I learned about the protocol in two ways, neither had to do with reading the actual published documentation. I utilized a Firefox Plug in called HttpFox to review the server/client communication between an existing web server (the Apache server for this site) serving a simple HTML page and I created (as an assignment) a “Listener” / echo program. The listener program is built-in (as a switch) to the tOSU-WebServer. I’ll cover utilizing this in the following sections. The screen capture on the right is my results for retrieving a HTML file called “cat.html (click on the image to zoom-in).
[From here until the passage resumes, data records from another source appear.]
(* ===== verification/NgxSlabCorrect.v ===== *)
(** The slab allocator of [NgxSlab] is correct: an allocated block lies in the pool, is
    large enough and overlaps no block in use; freeing a block removes that block and no
    other; a wrong address is refused and nothing changes.  A new pool has no blocks. *)

From S2P Require Import Prelude NgxStore NgxSlab NgxSlabLists NgxSlabMap NgxSlabPages NgxSlabChunks.

Open Scope Z_scope.
Open Scope store_scope.

#[local] Arguments mthen : simpl never.

(** The place of the pages of a pool. *)
Record geometry (start pool_end N min_shift : Z) : Prop := {
  geo_pages : 0 <= N < 2 ^ 52;
  geo_shift : 3 <= min_shift <= 11;
  geo_aligned : start mod ngx_pagesize = 0;
  geo_end : start + N * ngx_pagesize <= pool_end;
}.

Section pool.
Context (start pool_end N min_shift : Z).

#[local] Abbreviation layout := (layout N min_shift).
#[local] Abbreviation pool_ok := (pool_ok N min_shift).
#[local] Abbreviation owner := (owner min_shift).
#[local] Abbreviation page_addr := (page_addr start).
#[local] Abbreviation chunk_addr := (chunk_addr start).

(** * The blocks in use *)

Definition block_of (i : Z) (r : region) (a n : Z) : Prop :=
  match r with
  | RFree _ => False
  | RBusy m => a = page_addr i /\ n = m * ngx_pagesize
  | RSlab shift used => n = 2 ^ shift /\ exists b, reserved shift <= b < chunks shift /\ Z.testbit used b = true /\ a = chunk_addr i shift b
  end.

(** [n] bytes at [a] are in use. *)
Definition block (g : regions) (a n : Z) : Prop := exists i r, g !! i = Some r /\ block_of i r a n.
(** The allocation and, when it succeeds, the new bucket. *)
Lemma node_alloc_run now hash data z es ps :
  zone_ok z es ps -> 0 <= now < 2 ^ 64 -> ngx_crc32_short data = Some hash -> Z.of_nat (length data) <= 255 ->
  data ∉ data_of (zone_nodes z) <$> ps ->
  exists r z1, alloc_node (NODE_SIZE + Z.of_nat (length data)) z = Some (r, z1) /\ spec_alloc data (zone_pool z) = (r, zone_pool z1) /\
    match r with
    | None => zone_ok z1 es ps /\ zone_nodes z1 = zone_nodes z
    | Some p => exists z2 es', new_node sh now hash data p z1 = Some (tt, z2) /\ zone_ok z2 es' (p :: ps) /\
        bucket_of (zone_nodes z2) <$> (p :: ps) = (p, (data, (now, 0))) :: (bucket_of (zone_nodes z) <$> ps) /\ zone_pool z2 = zone_pool z1
    end.
Proof.
  intros Hz Hnow Hcrc Hlen Hnew. unfold alloc_node, spec_alloc. fold NODE_SIZE.
  destruct (ngx_slab_alloc_locked _ (zone_pool z)) as [[p|] pool] eqn:E.
  - eexists _, _. split; [done|]. split; [done|]. by apply (new_node_run _ _ _ z es).
  - eexists _, _. split; [done|]. split; [done|]. apply slab_alloc_none in E. destruct Hz. by split; [split; cbn; rewrite ?E|].
Qed.

(** ** The handler *)

Lemma take_out_app_none s a b : take_out s (a ++ b) = None -> take_out s a = None.
Proof.
  induction a as [|x a IH]; [done|]. cbn. case_match; [done|]. intros E. rewrite IH; [done|]. by destruct (take_out s (a ++ b)) as [[??]|].
Qed.

Lemma spec_expire_absent s fuel conf now n l pool : take_out s l = None -> take_out s (spec_expire fuel conf now n l pool).1 = None.
Proof.
  revert n l pool. induction fuel as [|fuel IH]; intros n l pool Hs; [done|]. cbn [spec_expire].
  destruct l as [|[p b] l _] using rev_ind; [done|]. rewrite last_snoc. case_match; [|done]. apply IH. rewrite take_pred_app. by eapply take_out_app_none.
Qed.

Lemma absent_value h ps s : take_out s (bucket_of h <$> ps) = None -> s ∉ data_of h <$> ps.
Proof.
  induction ps as [|p ps IH]; cbn [fmap list_fmap take_out]; [intros _ []%elem_of_nil|]. case_bool_decide as Hb; [done|].
  rewrite bucket_value in Hb. intros E [->|Hin]%elem_of_cons; [done|]. revert Hin. apply IH. by destruct (take_out s (bucket_of h <$> ps)) as [[??]|].
Qed.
The top row is a single request; if you enable Httpfox for a request on this site, you’ll notice that several requests are made. Each resource (html, css, images) become a request. The left side is the request header (for the selected request) or what Firefox sent to the web server. The right side is what the web server responded to Firefox. Our web server implementation must accept and read in the request header, process it, and along with the html page / data return the response header to the client.

As I write that, it sounds like a lot but it really isn’t hard to do. There are only a few required items on each side. The important line in the request header (from the client) is the “(Request-Line)” and on the client side the “(Status-Line)”.  The request-line is what the browser is requesting — the file. The status line is the response. You can view is a list of common status codes on Wikipedia but again, only a small subset is pertinent to the implementation of a simple web server.

Headers as Implemented

The headers that tOSU-WebServer must read and generate is quite straight forward.

The line we must process from the client browser is the request line which looks like GET /overview-summary.html HTTP/1.1.  The GET indicates that the browser wants to get a file, the /overview-summary.html is the file we want and the HTTP/1.1 is the protocol the client is using — the format of the request. This single line is the only relevant line we are interested in. The client sends more but tOSU-WebServer ignores the remaining items.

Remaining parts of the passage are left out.